→ Exercise instructions
Only these lines of the data below are wanted: the one with "the context and", the one with "parallel tasks complete", and any lines between them, each repeated exactly.

→ Task material
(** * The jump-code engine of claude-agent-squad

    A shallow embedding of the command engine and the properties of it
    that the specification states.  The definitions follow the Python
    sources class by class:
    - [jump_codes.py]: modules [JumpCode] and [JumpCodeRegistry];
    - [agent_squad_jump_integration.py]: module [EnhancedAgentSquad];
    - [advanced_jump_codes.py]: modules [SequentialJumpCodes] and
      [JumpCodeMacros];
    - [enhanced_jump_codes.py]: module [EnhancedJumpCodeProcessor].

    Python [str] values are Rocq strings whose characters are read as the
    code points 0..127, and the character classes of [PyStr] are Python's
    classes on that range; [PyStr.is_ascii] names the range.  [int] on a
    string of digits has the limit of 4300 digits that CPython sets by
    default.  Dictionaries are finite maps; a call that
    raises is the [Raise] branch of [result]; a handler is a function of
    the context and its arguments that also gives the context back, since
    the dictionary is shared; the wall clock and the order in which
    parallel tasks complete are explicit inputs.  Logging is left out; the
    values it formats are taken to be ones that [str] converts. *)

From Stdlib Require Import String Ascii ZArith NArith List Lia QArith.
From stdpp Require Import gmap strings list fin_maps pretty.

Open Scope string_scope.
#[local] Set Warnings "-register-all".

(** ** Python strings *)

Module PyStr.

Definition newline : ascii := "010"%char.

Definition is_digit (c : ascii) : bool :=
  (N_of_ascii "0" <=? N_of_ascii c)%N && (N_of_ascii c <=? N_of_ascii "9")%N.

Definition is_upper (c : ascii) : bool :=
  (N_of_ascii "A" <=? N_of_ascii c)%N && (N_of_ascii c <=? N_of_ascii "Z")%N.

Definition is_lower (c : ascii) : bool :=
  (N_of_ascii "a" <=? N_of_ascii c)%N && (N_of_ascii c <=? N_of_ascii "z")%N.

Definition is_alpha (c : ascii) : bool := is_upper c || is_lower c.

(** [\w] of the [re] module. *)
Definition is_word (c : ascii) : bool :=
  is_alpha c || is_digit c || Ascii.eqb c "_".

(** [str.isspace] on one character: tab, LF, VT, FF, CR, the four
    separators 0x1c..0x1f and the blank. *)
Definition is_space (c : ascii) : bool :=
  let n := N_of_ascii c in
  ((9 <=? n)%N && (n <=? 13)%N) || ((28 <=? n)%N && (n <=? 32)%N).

--

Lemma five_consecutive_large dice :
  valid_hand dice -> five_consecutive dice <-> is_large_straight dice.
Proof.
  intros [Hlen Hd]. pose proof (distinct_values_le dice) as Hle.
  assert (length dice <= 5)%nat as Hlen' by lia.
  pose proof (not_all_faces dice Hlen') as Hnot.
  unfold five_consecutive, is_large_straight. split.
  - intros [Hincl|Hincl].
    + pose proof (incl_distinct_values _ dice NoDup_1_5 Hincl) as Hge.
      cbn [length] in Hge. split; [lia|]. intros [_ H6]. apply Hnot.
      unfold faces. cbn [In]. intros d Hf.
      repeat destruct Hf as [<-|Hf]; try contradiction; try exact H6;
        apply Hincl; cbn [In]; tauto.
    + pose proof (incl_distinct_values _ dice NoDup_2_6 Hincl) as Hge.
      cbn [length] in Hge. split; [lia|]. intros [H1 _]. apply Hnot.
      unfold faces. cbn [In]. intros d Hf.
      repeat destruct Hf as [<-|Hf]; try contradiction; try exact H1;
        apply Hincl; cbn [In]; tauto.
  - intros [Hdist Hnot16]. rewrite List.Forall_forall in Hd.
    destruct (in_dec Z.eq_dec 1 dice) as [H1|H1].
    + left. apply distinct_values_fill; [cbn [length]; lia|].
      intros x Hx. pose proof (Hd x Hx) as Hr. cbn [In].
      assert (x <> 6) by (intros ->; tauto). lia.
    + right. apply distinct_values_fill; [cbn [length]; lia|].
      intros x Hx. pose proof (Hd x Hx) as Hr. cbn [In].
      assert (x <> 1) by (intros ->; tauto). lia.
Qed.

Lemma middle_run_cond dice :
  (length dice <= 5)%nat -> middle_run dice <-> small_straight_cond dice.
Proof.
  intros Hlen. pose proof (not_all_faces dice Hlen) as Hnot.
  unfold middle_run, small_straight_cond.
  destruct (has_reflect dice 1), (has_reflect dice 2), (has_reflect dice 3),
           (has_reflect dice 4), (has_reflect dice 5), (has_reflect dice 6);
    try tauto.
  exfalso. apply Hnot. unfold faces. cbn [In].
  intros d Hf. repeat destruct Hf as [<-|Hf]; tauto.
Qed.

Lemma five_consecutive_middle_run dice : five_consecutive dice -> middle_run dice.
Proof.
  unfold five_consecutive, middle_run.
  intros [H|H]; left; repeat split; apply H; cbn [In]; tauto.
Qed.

==

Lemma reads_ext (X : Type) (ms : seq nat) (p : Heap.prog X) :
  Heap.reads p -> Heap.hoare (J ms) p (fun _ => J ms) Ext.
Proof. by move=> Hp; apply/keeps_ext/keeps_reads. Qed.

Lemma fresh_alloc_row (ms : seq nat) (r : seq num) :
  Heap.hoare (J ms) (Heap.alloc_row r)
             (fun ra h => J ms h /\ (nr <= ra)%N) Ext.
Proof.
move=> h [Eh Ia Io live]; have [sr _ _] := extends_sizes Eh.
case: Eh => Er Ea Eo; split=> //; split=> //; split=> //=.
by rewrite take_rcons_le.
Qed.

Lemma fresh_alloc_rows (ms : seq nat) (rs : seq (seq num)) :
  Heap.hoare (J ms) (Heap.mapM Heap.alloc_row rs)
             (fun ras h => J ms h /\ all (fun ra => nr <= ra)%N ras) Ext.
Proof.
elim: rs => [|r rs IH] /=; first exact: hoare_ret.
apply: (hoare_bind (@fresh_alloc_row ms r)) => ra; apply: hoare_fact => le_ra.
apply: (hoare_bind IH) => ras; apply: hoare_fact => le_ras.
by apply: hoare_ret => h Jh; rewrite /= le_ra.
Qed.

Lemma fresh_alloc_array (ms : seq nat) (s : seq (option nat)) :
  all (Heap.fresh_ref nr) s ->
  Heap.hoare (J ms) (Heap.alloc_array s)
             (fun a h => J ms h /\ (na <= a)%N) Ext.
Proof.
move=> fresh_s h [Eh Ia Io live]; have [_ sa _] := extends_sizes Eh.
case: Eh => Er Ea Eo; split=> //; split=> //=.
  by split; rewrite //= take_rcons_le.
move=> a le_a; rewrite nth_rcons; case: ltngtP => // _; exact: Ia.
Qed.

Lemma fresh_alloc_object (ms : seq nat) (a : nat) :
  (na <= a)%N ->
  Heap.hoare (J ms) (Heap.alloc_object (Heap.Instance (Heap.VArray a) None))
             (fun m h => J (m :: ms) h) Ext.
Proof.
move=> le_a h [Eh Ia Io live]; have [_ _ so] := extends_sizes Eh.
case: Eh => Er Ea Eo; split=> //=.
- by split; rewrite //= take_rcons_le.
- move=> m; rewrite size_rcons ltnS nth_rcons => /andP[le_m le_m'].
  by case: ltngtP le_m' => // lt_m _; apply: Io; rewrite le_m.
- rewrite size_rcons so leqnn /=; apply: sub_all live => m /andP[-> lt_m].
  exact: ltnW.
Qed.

→ Result of the exercise
    the context and its arguments that also gives the context back, since
    the dictionary is shared; the wall clock and the order in which
    parallel tasks complete are explicit inputs.  Logging is left out; the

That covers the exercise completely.